Marc-André feels it, the stress and the worry, solidifying like lead in his bones, weighing him down like an anchor. He feels as if he’s trudging through mud, drowning in a pool of his own tears and the sweat of his hard work. He’s put everything into his hockey, worked so hard and given it his very best.  

It still hasn’t been enough. 

(Sometime it feels as though it never is.) 

His failures make him nauseous just to think about, and he can feel it, gurgling low in his throat until he can’t hold it in. He throws up, and after, he feels better for it. Purged. As if he’s lighter. He’s breathing easier, his lungs expanding with each inhale. A teammate ask if he’s okay, and Marc-André nods. He smiles and means it, his laugh genuine, and plays his best game in close to two weeks. 

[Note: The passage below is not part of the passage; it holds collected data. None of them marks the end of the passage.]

(* ===== verification/Debounce.v ===== *)
(** * Trailing-edge debouncing: [src/debounce]

    A debouncer keeps at most one pending, one frozen and one running invocation
    and one worker.  It is a transition system: the callers' critical sections,
    the turns of the worker's loop, and the passing of time.  Invocations live in
    an explicit memory, since a flush waits for the one it selected while later
    triggers go on changing the pending one. *)

From S2P Require Import Prelude GoErrors.
From stdpp Require Import options.
Set Default Proof Using "Type*".

Definition ErrInvalidDelay : error := ErrNew "debounce: delay must be positive".
Definition ErrNilHandler : error := ErrNew "debounce: handler must not be nil".
Definition ErrInvalidContext : error := ErrNew "debounce: context must not be nil".
Definition ErrClosed : error := ErrNew "debounce: closed".

Definition validateContext (ctx : option context) (n : nat) : option error :=
  match ctx with
  | None => Some ErrInvalidContext
  | Some c => Cause c n
  end.

Section Debounce.
Context {T : Type}.

(** ** State *)

(** [result] is set by [complete], which closes [done]. *)
Record invocation := mkInv { value : T; due : Z; result : option (option error) }.

(** Where the worker is: before [next], in its select with the timer's time, in
    [execute], or gone. *)
Inductive wstate := Deciding | Waiting (tick : option Z) | Executing (id : nat) | Exited.

Record Debouncer := mkDebouncer {
  canceled : bool;                (* the processing context is done *)
  closed : bool;
  pending : option nat;
  ready : option nat;
  running : option nat;
  invs : gmap nat invocation;
  nextId : nat;
  wake : bool;                    (* the wake channel holds a token *)
  worker : wstate;
  now : Z;
  triggers : list (nat * (T * Z));   (* accepted triggers: invocation, value, time *)
  frozen : list nat;                 (* invocations selected by a flush *)
  calls : list (nat * (T * Z));      (* handler calls: invocation, value, time *)
  errors_ : list error;              (* errors passed to [onError] *)
  panicked : bool                    (* an invocation was completed twice *)
}.

(** [zero] is the zero value of [T], [handler k] what the [k]-th call returns. *)
Variables (zero : T) (handler : nat -> T -> option error) (delay : Z) (onError : bool).

Definition new_debouncer (t : Z) : Debouncer :=
  mkDebouncer false false None None None ∅ 0 false Deciding t [] [] [] [] false.

(** [New]: no worker starts on failure. *)
Definition New (ctx : option context) (has_handler : bool) (t : Z) : Debouncer + error :=
  match validateContext ctx 0 with
  | Some err => inr err
  | None =>
      if (delay <=? 0)%Z then inr ErrInvalidDelay
      else if negb has_handler then inr ErrNilHandler
      else inl (new_debouncer t)
  end.

(** ** Operations *)

Definition set_slots (p r run : option nat) (d : Debouncer) : Debouncer :=
  mkDebouncer (canceled d) (closed d) p r run (invs d) (nextId d) (wake d) (worker d) (now d)
    (triggers d) (frozen d) (calls d) (errors_ d) (panicked d).
Definition set_worker (w : wstate) (d : Debouncer) : Debouncer :=
  mkDebouncer (canceled d) (closed d) (pending d) (ready d) (running d) (invs d) (nextId d) (wake d) w
    (now d) (triggers d) (frozen d) (calls d) (errors_ d) (panicked d).

(** A send to the channel of capacity one, dropped when it is full. *)
Definition notify (d : Debouncer) : Debouncer :=
  mkDebouncer (canceled d) (closed d) (pending d) (ready d) (running d) (invs d) (nextId d) true (worker d)
    (now d) (triggers d) (frozen d) (calls d) (errors_ d) (panicked d).

(** [c.complete(err)]: closing [done] a second time would panic. *)
Definition complete (id : nat) (err : option error) (d : Debouncer) : Debouncer :=
  match invs d !! id with
  | Some i =>
      mkDebouncer (canceled d) (closed d) (pending d) (ready d) (running d)
        (<[id := mkInv zero (due i) (Some err)]> (invs d)) (nextId d) (wake d) (worker d) (now d)
        (triggers d) (frozen d) (calls d) (errors_ d)
        (panicked d || match result i with Some _ => true | None => false end)
  | None => d
  end.

Definition complete_slot (slot : option nat) (d : Debouncer) : Debouncer :=
  match slot with Some id => complete id (Some ErrClosed) d | None => d end.

(** [stop], which also cancels the processing context. *)
Definition stop (d : Debouncer) : Debouncer :=
  if closed d then d
  else
    let d := mkDebouncer true true (pending d) (ready d) (running d) (invs d) (nextId d) (wake d) (worker d)
               (now d) (triggers d) (frozen d) (calls d) (errors_ d) (panicked d) in
    let d := complete_slot (pending d) d in
    let d := complete_slot (ready d) d in
    notify (set_slots None None (running d) d).

Definition Trigger (v : T) (d : Debouncer) : Debouncer * option error :=
  if closed d || canceled d then (d, Some ErrClosed)
  else
    let id := default (nextId d) (pending d) in
    let next := match pending d with Some _ => nextId d | None => S (nextId d) end in
    (notify (mkDebouncer (canceled d) (closed d) (Some id) (ready d) (running d)
       (<[id := mkInv v (now d + delay) None]> (invs d)) next (wake d) (worker d) (now d)
       (triggers d ++ [(id, (v, now d))]) (frozen d) (calls d) (errors_ d) (panicked d)), None).

(** The invocation a flush waits for, whether it selects again after it, or the
    error. *)
Definition selectFlush (d : Debouncer) : Debouncer * (option nat * bool * option error) :=
  if closed d || canceled d then (d, (None, false, Some ErrClosed))
  else match ready d, pending d with
       | Some id, p => (d, (Some id, match p with Some _ => true | None => false end, None))
       | None, Some id =>
           let d := mkDebouncer (canceled d) (closed d) None (Some id) (running d) (invs d) (nextId d)
                      (wake d) (worker d) (now d) (triggers d) (frozen d ++ [id]) (calls d) (errors_ d)
                      (panicked d) in
           (notify d, (Some id, false, None))
       | None, None => (d, (running d, false, None))
       end.

(** [next], then what [run] does with it. *)
Definition start (id : nat) (d : Debouncer) : Debouncer :=
  match invs d !! id with
  | Some i =>
      mkDebouncer (canceled d) (closed d) (pending d) (ready d) (Some id) (invs d) (nextId d) (wake d)
        (Executing id) (now d) (triggers d) (frozen d) (calls d ++ [(id, (value i, now d))]) (errors_ d)
        (panicked d)
  | None => d
  end.

Definition run_next (d : Debouncer) : option Debouncer :=
  match worker d with
  | Deciding =>
      if closed d || canceled d then Some (set_worker Exited (stop d))
      else match ready d, pending d with
           | Some id, p => Some (start id (set_slots p None (running d) d))
           | None, None => Some (set_worker (Waiting None) d)
           | None, Some id =>
               match invs d !! id with
               | Some i =>
                   if (due i - now d >? 0)%Z then Some (set_worker (Waiting (Some (due i))) d)
                   else Some (start id (set_slots None None (running d) d))
               | None => None
               end
           end
  | _ => None
  end.

(** The cases of the select. *)
Definition run_wake (d : Debouncer) : option Debouncer :=
  match worker d with
  | Waiting _ =>
      if wake d then
        Some (mkDebouncer (canceled d) (closed d) (pending d) (ready d) (running d) (invs d) (nextId d) false
                Deciding (now d) (triggers d) (frozen d) (calls d) (errors_ d) (panicked d))
      else None
  | _ => None
  end.

Definition run_tick (d : Debouncer) : option Debouncer :=
  match worker d with
  | Waiting (Some t) => if (t <=? now d)%Z then Some (set_worker Deciding d) else None
  | _ => None
  end.

Definition run_done (d : Debouncer) : option Debouncer :=
  match worker d with
  | Waiting _ => if canceled d then Some (set_worker Deciding (stop d)) else None
  | _ => None
  end.

(** The end of [execute], when the handler returns. *)
Definition execute_end (d : Debouncer) : option Debouncer :=
  match worker d with
  | Executing id =>
      match last (calls d) with
      | Some (_, (v, _)) =>
          let err := handler (length (calls d) - 1) v in
          let errs := match err with Some e => if onError then errors_ d ++ [e] else errors_ d
                                   | None => errors_ d end in
          let d := complete id err d in
          Some (mkDebouncer (canceled d) (closed d) (pending d) (ready d) None (invs d) (nextId d) (wake d)
                  Deciding (now d) (triggers d) (frozen d) (calls d) errs (panicked d))
      | None => None
      end
  | _ => None
  end.

Inductive action :=
| CallTrigger (v : T) | CallSelectFlush | CallStop | CancelContext | Elapse (dt : Z)
| Next | Wake | TickFires | SeesDone | HandlerReturns.

Definition step (a : action) (d : Debouncer) : option Debouncer :=
  match a with
  | CallTrigger v => Some (fst (Trigger v d))
  | CallSelectFlush => Some (fst (selectFlush d))
  | CallStop => Some (stop d)
  | CancelContext =>
      Some (mkDebouncer true (closed d) (pending d) (ready d) (running d) (invs d) (nextId d) (wake d)
              (worker d) (now d) (triggers d) (frozen d) (calls d) (errors_ d) (panicked d))
  | Elapse dt =>
      if (dt <? 0)%Z then None
      else Some (mkDebouncer (canceled d) (closed d) (pending d) (ready d) (running d) (invs d) (nextId d)
                   (wake d) (worker d) (now d + dt) (triggers d) (frozen d) (calls d) (errors_ d) (panicked d))
  | Next => run_next d
  | Wake => run_wake d
  | TickFires => run_tick d
  | SeesDone => run_done d
  | HandlerReturns => execute_end d
  end.

Fixpoint run (l : list action) (d : Debouncer) : option Debouncer :=
  match l with
  | [] => Some d
  | a :: l => d ← step a d; run l d
  end.

(** [wait]: a completed invocation wins over a done context. *)
Definition wait (done : bool) (ctx_cause : option error) : option (option error) :=
  if done then Some None else Some <$> ctx_cause.

(** A call of [Flush]: about to select, waiting for an invocation, or back. *)
Inductive flush := Selecting | Awaiting (id : nat) (retry : bool) | Returned (err : option error).

Definition Flush (ctx : option context) : flush :=
  match validateContext ctx 0 with Some err => Returned (Some err) | None => Selecting end.

(** One turn of its loop, [None] while it has to wait; [cause] is what the
    caller's context says at the end of the wait. *)
Definition Flush_step (cause : option error) (f : flush) (d : Debouncer) : option (Debouncer * flush) :=
  match f with
  | Selecting =>
      let '(d, (call, retry, err)) := selectFlush d in
      Some (d, match err, call with
               | Some err, _ => Returned (Some err)
               | None, None => Returned None
               | None, Some id => Awaiting id retry
               end)
  | Awaiting id retry =>
      i ← invs d !! id;
      waited ← wait (match result i with Some _ => true | None => false end) cause;
      Some (d, match waited with
               | Some err => Returned (Some err)
               | None =>
                   if negb retry then Returned (default None (result i))
                   else match cause with Some err => Returned (Some err) | None => Selecting end
               end)
  | Returned _ => None
  end.

(** [Close] has stopped the debouncer and returns when the worker is gone. *)
Definition Close (d : Debouncer) : Debouncer := stop d.
Definition Close_returns (d : Debouncer) : bool := match worker d with Exited => true | _ => false end.
End Debounce.

Arguments invocation : clear implicits.
Arguments Debouncer : clear implicits.
Arguments action : clear implicits.

(** ** Invariant *)

Section Invariant.
Context {T : Type} (zero : T) (handler : nat -> T -> option error) (delay : Z) (onError : bool).
Implicit Types d : Debouncer T.

Definition slots d : list nat := omap id [pending d; ready d; running d].

(** The three slots never hold the same invocation. *)
Definition distinct d : Prop :=
  (forall id, pending d = Some id -> ready d <> Some id /\ running d <> Some id) /\
  (forall id, ready d = Some id -> running d <> Some id).

(** The last value triggered for an invocation, with its time. *)
Definition latest (id : nat) (l : list (nat * (T * Z))) : option (T * Z) :=
  snd <$> last (filter (fun p => p.1 = id) l).

Record dinv d : Prop := {
  d_panic : panicked d = false;
  d_distinct : distinct d;
  d_live : forall id, id ∈ slots d <-> exists i, invs d !! id = Some i /\ result i = None;
  d_fresh : forall id i, invs d !! id = Some i -> id < nextId d;
  d_value : forall id i, invs d !! id = Some i -> result i = None ->
    exists t, latest id (triggers d) = Some (value i, t) /\ due i = (t + delay)%Z;
  d_calls_nodup : NoDup (calls d).*1;
  d_calls : forall id v t, ((id, (v, t)) : nat * (T * Z)) ∈ calls d ->
    (exists t0, latest id (triggers d) = Some (v, t0) /\ (id ∈ frozen d \/ (t0 + delay <= t)%Z)) /\
    (t <= now d)%Z /\ Some id <> pending d /\ Some id <> ready d /\ id < nextId d;
  d_results : forall id i e, invs d !! id = Some i -> result i = Some e ->
    (exists k v t, calls d !! k = Some (id, (v, t)) /\ e = handler k v) \/
    ((id ∉ (calls d).*1) /\ e = Some ErrClosed);
  d_running : forall id, running d = Some id <-> worker d = Executing id;
  d_last : forall id, running d = Some id -> exists v t, last (calls d) = Some (id, (v, t));
  d_frozen : forall id, id ∈ frozen d -> Some id <> pending d /\ id < nextId d;
  d_closed : closed d = true -> pending d = None /\ ready d = None /\ canceled d = true;
  d_exited : worker d = Exited -> closed d = true;
  d_wake : forall tick, worker d = Waiting tick -> wake d = false ->
    closed d = false /\ ready d = None /\
    match pending d with
    | None => tick = None
    | Some p => exists i, invs d !! p = Some i /\ tick = Some (due i)
    end
}.

Lemma latest_snoc id id' x l :
  latest id (l ++ [(id', x)]) = if decide (id' = id) then Some x else latest id l.
Proof.
  unfold latest. rewrite filter_app. destruct (decide (id' = id)) as [->|Hne].
  - rewrite filter_cons_True, filter_nil by done. by rewrite last_snoc.
  - rewrite filter_cons_False, filter_nil by done. by rewrite app_nil_r.
Qed.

Later, at home in his room with nothing but his thoughts for company, Marc-André feels a rush of panic so visceral and overwhelming he leans over and throws up again, right there on his bedroom floor. His mind is stuck on a loop of his past failures and the fear of repeating them, soon. He can’t handle another demotion, can’t handle disappointing his teammates, his coach, himself. 

He throws up again and again, until there is nothing but acid burning through his oesophagus. 

When there is finally nothing left, his stomach feels startlingly empty, but Marc-André is surprised to realise he feels better. He is suddenly lighter again; the heavy thoughts are a little easier to tackle without the feeling of solid lead weighing him down.

It only lasts a week before Marc-André is back in his room, struggling to breathe through the despair of another bad game and gasping for air amidst thoughts of his failure. He doesn’t throw up this time. There’d be nothing to throw up anyway; he hasn’t eaten since the loss the previous day. He still feels the nausea though, clawing at his chest, climbing up his throat. 

He isn’t proud of what he does next, but he knows he’ll feel better if he can just get it all out; Marc-André sticks two fingers down his throat and gags around them until he vomits up bile and the lead in his bones. 

It’s the first time he physically purges his anxiety. It is not the last. 

Marc-André is careful. He knows what’s he doing isn’t healthy, knows he can only do it so often unless he wants to be caught.  

He knows he shouldn’t be doing it at all. 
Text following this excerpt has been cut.